++++ Extracted data
Lemma not_fetched_unchanged t rows :
  forall d o,
    In o (t_operations d) ->
    (forall r, In r rows -> fetched_operation_id r <> operations.operation_id o) ->
    In o (t_operations (finalize_all t rows d)).
Proof.
  induction rows as [|r rows IH]; intros d o Ho Hr; [exact Ho|].
  change (finalize_all t (r :: rows) d) with (finalize_all t rows (finalize t r d)).
  apply IH; [|intros; apply Hr; now right].
  rewrite finalize_operations. apply in_map_iff. exists o. split; [|exact Ho].
  destruct (Z.eqb_spec (operations.operation_id o) (fetched_operation_id r)) as [E|E];
    [|reflexivity].
  exfalso. apply (Hr r); [now left|congruence].
Qed.

Lemma berth_not_fetched_unchanged t rows :
  forall d b,
    In b (t_berths d) ->
    (forall r, In r rows -> fetched_berth_id r <> berths.berth_id b) ->
    In b (t_berths (finalize_all t rows d)).
Proof.
  induction rows as [|r rows IH]; intros d b Hb Hr; [exact Hb|].
  change (finalize_all t (r :: rows) d) with (finalize_all t rows (finalize t r d)).
  apply IH; [|intros; apply Hr; now right].
  rewrite finalize_berths. apply in_map_iff. exists b. split; [|exact Hb].
  destruct (Z.eqb_spec (berths.berth_id b) (fetched_berth_id r)) as [E|E];
    [|reflexivity].
  exfalso. apply (Hr r); [now left|congruence].
Qed.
++++++++
== Task instructions ==
Write the lines out verbatim, from the one with "destruct (Z.eqb_spec (berths.berth_id" through the last line of the entries, and stop there.

== Exercise result ==
  destruct (Z.eqb_spec (berths.berth_id b) (fetched_berth_id r)) as [E|E];
    [|reflexivity].
  exfalso. apply (Hr r); [now left|congruence].
Qed.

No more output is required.